▶ [What to do]
Look below for the line that contains "s !! wm = Some w ->", then copy it and each following line exactly, through and including the line that contains "A shallow embedding".

▶ [Extracted information]
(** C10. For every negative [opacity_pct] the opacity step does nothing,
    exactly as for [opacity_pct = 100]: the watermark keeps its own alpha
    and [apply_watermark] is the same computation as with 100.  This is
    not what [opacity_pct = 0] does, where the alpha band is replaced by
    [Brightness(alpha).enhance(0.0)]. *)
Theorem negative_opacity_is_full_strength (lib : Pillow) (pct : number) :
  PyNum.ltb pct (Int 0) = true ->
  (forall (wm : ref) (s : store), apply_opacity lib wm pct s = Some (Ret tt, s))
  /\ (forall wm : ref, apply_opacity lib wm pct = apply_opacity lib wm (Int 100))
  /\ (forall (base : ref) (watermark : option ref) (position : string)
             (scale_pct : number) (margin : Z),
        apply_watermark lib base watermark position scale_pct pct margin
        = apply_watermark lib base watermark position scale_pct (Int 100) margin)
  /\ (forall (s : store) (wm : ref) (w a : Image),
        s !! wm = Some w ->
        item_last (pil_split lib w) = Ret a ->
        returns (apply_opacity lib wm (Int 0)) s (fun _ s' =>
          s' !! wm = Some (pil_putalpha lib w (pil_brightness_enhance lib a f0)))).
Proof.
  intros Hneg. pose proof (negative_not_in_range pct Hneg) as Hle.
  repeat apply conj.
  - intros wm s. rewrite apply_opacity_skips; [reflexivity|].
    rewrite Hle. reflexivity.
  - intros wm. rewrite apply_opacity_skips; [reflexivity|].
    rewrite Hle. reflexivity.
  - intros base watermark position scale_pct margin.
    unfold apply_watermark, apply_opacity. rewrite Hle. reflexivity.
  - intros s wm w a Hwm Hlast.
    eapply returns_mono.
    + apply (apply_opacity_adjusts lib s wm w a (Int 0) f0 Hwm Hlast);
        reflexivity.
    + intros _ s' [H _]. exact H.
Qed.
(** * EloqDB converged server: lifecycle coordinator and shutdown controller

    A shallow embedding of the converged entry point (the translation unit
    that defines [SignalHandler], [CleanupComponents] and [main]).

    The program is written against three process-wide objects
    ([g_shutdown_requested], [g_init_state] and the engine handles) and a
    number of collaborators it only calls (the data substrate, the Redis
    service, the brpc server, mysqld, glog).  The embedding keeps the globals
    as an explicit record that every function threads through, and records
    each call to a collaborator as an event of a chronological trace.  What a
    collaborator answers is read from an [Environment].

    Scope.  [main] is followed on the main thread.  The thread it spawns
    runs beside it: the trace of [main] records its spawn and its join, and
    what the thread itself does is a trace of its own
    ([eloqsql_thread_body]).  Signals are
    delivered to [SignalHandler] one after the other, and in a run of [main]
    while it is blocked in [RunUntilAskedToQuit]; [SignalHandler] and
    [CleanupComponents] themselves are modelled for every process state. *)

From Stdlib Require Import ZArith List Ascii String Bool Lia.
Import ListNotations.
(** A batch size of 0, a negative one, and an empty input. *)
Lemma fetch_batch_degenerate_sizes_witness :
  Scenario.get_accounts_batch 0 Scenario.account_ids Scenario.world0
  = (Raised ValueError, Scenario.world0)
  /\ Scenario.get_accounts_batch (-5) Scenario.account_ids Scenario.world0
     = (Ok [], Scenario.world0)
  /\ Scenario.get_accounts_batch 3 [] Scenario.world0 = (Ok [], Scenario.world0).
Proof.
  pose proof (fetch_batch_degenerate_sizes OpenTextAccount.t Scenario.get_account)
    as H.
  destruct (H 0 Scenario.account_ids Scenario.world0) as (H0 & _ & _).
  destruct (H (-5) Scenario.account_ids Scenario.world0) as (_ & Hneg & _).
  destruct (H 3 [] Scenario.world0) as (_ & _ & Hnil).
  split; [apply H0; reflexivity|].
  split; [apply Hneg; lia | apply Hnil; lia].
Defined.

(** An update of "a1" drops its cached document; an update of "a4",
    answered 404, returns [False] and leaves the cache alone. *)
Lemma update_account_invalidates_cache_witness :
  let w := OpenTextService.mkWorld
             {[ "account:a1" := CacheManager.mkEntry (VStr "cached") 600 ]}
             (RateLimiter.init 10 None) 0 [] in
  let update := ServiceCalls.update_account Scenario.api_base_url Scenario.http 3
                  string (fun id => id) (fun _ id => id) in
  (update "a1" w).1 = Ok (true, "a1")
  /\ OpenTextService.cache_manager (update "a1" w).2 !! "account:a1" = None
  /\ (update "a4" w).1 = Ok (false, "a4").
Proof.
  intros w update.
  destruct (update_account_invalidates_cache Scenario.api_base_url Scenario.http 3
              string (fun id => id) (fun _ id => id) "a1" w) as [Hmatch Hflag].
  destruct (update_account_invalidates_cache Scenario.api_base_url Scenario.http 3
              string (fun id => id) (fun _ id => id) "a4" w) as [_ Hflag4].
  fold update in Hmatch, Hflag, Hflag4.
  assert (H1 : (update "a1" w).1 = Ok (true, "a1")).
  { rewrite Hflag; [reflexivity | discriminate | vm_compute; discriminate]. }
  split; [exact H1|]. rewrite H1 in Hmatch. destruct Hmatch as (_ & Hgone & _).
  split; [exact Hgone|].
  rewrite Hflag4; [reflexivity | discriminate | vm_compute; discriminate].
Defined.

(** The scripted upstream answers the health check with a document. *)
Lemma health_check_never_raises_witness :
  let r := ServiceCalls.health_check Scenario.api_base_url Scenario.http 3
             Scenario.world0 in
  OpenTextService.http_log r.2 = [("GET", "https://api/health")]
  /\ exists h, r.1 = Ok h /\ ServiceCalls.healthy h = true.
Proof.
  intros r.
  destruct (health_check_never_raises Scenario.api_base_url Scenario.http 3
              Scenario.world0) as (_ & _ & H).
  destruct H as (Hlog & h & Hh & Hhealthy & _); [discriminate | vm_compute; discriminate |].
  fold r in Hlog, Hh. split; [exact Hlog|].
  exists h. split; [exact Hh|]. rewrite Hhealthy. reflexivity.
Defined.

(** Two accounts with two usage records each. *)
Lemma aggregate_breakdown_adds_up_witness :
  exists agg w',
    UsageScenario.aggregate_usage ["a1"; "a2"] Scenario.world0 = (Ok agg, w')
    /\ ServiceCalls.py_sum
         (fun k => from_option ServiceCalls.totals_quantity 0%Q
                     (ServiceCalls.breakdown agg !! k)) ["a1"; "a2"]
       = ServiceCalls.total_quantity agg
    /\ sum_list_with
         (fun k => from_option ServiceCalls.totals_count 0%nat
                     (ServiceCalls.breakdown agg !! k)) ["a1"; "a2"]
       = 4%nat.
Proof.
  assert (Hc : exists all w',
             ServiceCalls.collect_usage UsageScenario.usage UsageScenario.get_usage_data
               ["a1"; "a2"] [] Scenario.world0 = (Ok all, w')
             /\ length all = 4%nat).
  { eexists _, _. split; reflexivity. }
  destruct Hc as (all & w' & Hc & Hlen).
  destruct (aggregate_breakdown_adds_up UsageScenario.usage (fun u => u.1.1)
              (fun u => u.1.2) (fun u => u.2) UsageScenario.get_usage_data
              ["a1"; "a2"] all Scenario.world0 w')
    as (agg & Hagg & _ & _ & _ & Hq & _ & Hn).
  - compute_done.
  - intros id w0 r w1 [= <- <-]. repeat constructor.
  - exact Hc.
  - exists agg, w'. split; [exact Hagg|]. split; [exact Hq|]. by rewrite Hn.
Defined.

▶ [Exercise answer]
        s !! wm = Some w ->
        item_last (pil_split lib w) = Ret a ->
        returns (apply_opacity lib wm (Int 0)) s (fun _ s' =>
          s' !! wm = Some (pil_putalpha lib w (pil_brightness_enhance lib a f0)))).
Proof.
  intros Hneg. pose proof (negative_not_in_range pct Hneg) as Hle.
  repeat apply conj.
  - intros wm s. rewrite apply_opacity_skips; [reflexivity|].
    rewrite Hle. reflexivity.
  - intros wm. rewrite apply_opacity_skips; [reflexivity|].
    rewrite Hle. reflexivity.
  - intros base watermark position scale_pct margin.
    unfold apply_watermark, apply_opacity. rewrite Hle. reflexivity.
  - intros s wm w a Hwm Hlast.
    eapply returns_mono.
    + apply (apply_opacity_adjusts lib s wm w a (Int 0) f0 Hwm Hlast);
        reflexivity.
    + intros _ s' [H _]. exact H.
Qed.
(** * EloqDB converged server: lifecycle coordinator and shutdown controller

    A shallow embedding of the converged entry point (the translation unit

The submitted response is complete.